• [Work to be completed]: Copy verbatim the block of lines in the entries below whose first line contains "intros k s1" and whose last line contains "intros Hs Ha". Leave out all other lines.

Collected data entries
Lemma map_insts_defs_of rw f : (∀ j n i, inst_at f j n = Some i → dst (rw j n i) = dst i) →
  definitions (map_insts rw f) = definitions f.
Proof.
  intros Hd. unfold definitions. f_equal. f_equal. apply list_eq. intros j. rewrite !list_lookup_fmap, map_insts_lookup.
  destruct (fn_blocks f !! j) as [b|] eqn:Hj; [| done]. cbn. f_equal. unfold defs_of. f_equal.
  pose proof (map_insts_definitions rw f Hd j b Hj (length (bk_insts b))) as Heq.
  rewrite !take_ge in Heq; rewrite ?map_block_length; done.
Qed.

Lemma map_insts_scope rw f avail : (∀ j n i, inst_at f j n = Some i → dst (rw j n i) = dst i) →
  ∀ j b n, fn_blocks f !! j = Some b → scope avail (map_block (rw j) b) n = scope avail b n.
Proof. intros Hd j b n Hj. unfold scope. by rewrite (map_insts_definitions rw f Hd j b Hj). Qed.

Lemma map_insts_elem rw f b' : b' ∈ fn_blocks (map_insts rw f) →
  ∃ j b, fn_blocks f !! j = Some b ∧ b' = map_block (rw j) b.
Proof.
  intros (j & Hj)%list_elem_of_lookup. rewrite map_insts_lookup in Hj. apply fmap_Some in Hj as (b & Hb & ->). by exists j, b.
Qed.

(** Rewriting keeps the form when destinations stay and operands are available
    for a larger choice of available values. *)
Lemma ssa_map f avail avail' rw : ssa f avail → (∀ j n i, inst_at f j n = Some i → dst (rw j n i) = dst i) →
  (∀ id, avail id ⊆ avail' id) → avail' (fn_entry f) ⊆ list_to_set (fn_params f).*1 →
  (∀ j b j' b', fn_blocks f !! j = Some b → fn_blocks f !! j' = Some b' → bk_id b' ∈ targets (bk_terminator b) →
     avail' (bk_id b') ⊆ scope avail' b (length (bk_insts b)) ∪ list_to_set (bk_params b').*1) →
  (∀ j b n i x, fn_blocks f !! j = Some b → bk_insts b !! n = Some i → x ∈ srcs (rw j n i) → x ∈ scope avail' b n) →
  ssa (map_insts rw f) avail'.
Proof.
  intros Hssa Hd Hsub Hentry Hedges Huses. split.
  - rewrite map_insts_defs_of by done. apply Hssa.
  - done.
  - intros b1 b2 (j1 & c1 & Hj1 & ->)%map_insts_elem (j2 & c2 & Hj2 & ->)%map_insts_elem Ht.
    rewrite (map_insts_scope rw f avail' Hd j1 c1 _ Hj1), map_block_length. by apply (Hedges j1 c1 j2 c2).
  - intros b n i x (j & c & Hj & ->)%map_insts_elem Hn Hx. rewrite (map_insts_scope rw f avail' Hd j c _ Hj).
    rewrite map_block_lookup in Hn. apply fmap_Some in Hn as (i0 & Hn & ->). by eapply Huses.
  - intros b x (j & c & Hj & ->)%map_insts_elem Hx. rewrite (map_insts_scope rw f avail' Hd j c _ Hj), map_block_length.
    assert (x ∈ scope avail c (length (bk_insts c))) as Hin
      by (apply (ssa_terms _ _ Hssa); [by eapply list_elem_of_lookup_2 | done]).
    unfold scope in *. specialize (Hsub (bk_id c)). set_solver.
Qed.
---
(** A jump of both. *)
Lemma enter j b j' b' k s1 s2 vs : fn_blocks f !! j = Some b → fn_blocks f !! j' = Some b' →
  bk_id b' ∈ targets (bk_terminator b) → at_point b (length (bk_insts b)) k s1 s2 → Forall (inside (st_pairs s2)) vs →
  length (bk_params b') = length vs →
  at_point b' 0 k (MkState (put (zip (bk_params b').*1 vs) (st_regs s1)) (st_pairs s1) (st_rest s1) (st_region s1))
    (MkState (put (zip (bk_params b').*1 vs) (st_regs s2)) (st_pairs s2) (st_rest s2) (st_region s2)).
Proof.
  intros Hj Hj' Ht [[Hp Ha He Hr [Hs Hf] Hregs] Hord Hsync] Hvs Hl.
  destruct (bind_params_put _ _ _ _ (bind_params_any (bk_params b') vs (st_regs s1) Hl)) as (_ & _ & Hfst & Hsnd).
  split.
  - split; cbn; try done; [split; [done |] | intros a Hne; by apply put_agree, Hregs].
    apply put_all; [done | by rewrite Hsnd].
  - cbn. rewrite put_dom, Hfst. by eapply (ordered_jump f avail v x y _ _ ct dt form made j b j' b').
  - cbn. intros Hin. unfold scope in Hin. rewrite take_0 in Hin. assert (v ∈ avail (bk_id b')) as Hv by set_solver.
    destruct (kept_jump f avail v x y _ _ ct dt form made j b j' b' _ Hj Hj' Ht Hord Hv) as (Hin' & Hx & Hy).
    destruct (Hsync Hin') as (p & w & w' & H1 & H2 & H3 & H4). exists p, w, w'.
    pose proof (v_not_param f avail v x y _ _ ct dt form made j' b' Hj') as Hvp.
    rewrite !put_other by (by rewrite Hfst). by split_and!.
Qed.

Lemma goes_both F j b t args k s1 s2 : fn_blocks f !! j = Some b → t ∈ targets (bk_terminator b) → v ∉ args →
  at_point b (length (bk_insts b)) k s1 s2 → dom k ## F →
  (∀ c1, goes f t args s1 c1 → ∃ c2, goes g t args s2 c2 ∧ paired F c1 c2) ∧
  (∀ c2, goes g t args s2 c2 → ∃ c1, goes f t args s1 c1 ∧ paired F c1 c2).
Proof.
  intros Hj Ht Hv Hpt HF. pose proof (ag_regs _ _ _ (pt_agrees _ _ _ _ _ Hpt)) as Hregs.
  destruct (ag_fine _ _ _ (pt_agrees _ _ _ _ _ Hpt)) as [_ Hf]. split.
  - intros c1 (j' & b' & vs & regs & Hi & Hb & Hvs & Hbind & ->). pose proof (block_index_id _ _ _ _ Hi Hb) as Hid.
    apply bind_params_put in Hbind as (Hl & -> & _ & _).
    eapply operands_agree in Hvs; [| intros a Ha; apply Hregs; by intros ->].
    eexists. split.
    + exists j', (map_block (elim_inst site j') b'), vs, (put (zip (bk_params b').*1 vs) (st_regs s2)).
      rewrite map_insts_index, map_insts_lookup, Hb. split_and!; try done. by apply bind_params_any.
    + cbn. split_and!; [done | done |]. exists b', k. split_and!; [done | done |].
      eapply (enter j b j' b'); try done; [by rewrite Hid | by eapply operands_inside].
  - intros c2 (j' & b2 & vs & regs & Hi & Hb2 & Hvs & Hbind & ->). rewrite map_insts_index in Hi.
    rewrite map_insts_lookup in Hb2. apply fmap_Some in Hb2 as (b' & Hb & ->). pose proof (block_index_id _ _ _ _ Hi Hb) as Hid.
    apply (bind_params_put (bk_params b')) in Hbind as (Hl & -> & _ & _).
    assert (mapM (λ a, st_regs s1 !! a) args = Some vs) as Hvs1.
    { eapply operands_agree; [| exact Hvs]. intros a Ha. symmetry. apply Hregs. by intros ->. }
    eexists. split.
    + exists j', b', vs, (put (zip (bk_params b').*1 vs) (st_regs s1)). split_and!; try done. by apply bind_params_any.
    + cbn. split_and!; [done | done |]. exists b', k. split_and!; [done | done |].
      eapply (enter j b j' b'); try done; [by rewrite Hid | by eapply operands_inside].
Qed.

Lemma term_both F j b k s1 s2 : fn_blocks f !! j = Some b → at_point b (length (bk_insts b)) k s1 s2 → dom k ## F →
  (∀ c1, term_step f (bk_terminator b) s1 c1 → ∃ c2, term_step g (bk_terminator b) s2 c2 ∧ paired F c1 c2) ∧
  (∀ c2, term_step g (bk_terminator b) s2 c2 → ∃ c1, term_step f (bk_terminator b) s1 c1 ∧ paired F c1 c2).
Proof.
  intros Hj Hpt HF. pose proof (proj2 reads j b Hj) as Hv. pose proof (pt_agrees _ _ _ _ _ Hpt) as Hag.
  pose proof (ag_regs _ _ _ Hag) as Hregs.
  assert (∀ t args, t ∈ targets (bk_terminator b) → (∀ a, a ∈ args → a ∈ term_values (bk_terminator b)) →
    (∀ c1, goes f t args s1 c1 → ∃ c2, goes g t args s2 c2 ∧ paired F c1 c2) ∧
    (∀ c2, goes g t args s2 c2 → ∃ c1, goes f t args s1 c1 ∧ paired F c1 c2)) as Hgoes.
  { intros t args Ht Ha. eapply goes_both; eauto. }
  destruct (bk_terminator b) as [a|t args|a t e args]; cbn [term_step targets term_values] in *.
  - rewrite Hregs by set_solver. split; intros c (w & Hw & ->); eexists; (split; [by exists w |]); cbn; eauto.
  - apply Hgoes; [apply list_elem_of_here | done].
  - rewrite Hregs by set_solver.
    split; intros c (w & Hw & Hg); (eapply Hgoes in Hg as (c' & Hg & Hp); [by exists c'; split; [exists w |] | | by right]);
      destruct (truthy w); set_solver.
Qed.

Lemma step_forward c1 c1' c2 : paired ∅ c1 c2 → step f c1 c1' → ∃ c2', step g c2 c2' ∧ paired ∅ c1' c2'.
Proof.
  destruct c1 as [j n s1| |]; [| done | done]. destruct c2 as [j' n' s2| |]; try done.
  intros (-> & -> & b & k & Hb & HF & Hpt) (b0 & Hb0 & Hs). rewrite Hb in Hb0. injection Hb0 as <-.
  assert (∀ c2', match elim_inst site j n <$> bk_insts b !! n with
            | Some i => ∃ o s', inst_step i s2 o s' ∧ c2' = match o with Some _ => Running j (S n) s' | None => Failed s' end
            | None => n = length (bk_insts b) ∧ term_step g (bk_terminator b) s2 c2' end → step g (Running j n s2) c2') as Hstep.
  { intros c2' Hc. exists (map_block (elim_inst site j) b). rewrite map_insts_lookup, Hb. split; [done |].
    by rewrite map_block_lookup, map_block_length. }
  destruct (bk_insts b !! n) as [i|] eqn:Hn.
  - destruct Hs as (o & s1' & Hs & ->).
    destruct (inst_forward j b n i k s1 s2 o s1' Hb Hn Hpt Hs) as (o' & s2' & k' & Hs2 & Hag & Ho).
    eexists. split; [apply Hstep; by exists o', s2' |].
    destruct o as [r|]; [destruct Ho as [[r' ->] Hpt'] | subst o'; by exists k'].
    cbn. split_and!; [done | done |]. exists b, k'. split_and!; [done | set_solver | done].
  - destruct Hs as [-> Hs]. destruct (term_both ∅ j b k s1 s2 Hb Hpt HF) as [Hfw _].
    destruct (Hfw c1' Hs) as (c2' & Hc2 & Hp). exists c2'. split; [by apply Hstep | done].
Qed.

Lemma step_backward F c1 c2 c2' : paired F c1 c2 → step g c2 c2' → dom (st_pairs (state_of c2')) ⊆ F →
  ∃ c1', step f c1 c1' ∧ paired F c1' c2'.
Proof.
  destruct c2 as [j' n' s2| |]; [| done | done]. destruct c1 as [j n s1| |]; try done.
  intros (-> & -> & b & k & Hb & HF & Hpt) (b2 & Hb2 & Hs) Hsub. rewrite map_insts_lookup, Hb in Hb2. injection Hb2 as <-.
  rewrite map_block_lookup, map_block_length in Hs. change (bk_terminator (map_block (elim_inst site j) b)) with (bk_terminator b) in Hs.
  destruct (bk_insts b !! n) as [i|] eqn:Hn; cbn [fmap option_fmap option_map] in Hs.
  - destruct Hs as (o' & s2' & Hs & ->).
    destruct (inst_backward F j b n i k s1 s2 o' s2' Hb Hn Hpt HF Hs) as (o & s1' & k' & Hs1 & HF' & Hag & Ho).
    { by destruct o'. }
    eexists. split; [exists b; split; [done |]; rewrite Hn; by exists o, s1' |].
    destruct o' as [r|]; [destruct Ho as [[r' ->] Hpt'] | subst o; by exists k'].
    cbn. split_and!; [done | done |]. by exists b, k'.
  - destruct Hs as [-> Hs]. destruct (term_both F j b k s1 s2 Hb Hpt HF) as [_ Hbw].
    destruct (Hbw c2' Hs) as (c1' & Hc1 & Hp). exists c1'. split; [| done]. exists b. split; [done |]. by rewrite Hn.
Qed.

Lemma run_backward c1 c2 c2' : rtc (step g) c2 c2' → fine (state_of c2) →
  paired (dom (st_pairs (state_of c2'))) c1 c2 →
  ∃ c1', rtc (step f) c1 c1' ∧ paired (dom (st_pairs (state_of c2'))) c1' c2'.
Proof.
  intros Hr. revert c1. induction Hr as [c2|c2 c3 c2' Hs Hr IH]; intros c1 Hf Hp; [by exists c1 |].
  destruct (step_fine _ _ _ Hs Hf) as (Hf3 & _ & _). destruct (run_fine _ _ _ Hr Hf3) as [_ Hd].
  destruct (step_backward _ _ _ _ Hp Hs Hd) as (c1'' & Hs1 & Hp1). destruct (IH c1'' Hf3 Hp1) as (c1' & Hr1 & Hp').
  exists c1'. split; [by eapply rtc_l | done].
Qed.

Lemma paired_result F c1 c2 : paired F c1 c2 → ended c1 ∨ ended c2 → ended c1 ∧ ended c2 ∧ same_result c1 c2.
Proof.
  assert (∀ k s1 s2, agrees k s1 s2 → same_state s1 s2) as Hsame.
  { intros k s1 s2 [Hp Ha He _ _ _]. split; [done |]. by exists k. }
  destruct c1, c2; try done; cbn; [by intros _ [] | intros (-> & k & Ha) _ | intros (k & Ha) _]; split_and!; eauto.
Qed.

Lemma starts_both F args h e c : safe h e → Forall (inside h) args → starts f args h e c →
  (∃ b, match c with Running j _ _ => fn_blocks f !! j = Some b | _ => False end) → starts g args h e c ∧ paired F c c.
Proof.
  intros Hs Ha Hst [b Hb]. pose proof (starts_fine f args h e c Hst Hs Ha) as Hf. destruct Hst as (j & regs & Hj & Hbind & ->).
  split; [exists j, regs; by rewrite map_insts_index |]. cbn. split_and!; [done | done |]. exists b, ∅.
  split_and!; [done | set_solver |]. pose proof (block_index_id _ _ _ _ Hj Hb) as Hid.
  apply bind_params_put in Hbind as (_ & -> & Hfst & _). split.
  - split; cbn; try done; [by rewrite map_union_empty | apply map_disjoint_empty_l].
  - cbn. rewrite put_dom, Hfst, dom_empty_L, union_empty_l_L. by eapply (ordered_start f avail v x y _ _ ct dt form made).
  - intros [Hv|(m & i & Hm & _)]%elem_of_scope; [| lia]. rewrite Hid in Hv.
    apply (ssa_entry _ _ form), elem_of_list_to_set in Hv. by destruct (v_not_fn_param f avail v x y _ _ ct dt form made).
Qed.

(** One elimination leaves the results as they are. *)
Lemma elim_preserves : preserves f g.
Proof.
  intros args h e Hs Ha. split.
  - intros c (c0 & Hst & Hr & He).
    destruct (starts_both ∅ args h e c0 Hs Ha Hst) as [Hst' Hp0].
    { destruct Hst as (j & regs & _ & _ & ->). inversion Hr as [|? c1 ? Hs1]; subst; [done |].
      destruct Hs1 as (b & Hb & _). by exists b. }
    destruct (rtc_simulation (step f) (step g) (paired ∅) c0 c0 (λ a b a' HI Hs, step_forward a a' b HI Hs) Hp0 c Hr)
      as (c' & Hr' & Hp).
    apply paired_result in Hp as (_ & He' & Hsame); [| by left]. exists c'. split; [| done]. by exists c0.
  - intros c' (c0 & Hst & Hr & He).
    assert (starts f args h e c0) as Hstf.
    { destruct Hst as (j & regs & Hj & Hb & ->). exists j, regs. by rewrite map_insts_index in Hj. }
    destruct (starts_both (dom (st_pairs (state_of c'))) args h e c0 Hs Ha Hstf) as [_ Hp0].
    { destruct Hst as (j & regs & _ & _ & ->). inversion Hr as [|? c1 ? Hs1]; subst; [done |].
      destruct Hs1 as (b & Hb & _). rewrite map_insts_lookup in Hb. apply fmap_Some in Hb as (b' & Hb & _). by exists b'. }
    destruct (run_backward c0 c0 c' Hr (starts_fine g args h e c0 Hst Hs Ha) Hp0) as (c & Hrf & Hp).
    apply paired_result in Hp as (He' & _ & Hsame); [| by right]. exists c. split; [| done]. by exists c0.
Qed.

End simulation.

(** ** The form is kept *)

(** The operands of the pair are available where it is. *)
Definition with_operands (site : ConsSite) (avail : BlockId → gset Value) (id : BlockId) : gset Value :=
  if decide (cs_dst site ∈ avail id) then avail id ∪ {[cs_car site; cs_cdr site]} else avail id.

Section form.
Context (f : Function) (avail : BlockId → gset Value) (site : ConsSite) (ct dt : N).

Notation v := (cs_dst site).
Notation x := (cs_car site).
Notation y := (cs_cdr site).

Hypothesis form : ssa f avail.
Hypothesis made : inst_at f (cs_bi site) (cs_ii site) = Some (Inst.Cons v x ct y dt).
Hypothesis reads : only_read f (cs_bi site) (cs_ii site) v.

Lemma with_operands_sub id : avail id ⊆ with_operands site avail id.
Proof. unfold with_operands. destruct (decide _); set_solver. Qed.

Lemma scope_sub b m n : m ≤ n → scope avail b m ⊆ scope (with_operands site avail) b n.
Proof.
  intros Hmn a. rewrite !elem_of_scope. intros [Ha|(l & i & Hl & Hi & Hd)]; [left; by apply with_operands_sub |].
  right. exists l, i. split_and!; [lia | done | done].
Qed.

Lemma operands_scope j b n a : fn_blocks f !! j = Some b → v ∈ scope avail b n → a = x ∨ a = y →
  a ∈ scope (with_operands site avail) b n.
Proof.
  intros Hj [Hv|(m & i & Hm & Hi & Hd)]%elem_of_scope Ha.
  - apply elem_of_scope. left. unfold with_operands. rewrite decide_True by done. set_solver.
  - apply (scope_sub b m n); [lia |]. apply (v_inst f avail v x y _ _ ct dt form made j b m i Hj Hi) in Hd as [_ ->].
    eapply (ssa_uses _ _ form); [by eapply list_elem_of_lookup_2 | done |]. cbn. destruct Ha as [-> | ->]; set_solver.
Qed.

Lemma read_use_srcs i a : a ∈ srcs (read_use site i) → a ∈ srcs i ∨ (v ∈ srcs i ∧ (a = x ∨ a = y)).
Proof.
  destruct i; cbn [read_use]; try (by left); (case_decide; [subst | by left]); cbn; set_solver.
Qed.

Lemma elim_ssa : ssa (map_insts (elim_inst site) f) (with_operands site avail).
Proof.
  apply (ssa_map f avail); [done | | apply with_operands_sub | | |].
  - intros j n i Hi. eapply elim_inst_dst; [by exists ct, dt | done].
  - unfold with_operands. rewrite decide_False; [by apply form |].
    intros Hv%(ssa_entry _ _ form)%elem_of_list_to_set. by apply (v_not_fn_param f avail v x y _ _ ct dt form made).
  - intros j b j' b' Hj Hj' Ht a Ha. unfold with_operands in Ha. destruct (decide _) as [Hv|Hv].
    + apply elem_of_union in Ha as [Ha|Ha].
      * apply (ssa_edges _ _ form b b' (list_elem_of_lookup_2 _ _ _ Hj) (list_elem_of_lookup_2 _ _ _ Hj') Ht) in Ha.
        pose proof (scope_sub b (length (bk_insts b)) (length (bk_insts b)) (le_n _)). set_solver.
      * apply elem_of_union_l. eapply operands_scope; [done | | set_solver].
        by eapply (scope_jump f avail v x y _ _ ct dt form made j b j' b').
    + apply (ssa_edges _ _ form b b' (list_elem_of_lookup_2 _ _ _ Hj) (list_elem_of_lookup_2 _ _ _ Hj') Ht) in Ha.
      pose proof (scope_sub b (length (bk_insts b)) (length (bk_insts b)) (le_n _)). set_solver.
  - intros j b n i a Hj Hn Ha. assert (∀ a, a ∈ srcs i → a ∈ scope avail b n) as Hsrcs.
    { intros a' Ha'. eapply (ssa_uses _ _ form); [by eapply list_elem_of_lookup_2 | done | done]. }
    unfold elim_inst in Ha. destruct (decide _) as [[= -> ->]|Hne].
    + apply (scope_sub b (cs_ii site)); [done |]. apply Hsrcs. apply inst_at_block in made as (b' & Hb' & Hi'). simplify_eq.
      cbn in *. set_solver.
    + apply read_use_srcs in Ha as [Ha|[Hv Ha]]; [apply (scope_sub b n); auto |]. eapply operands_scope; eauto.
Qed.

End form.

• [Finished task]:
  { intros k s1 s2 [Hp Ha He _ _ _]. split; [done |]. by exists k. }
  destruct c1, c2; try done; cbn; [by intros _ [] | intros (-> & k & Ha) _ | intros (k & Ha) _]; split_and!; eauto.
Qed.

Lemma starts_both F args h e c : safe h e → Forall (inside h) args → starts f args h e c →
  (∃ b, match c with Running j _ _ => fn_blocks f !! j = Some b | _ => False end) → starts g args h e c ∧ paired F c c.
Proof.
  intros Hs Ha Hst [b Hb]. pose proof (starts_fine f args h e c Hst Hs Ha) as Hf. destruct Hst as (j & regs & Hj & Hbind & ->).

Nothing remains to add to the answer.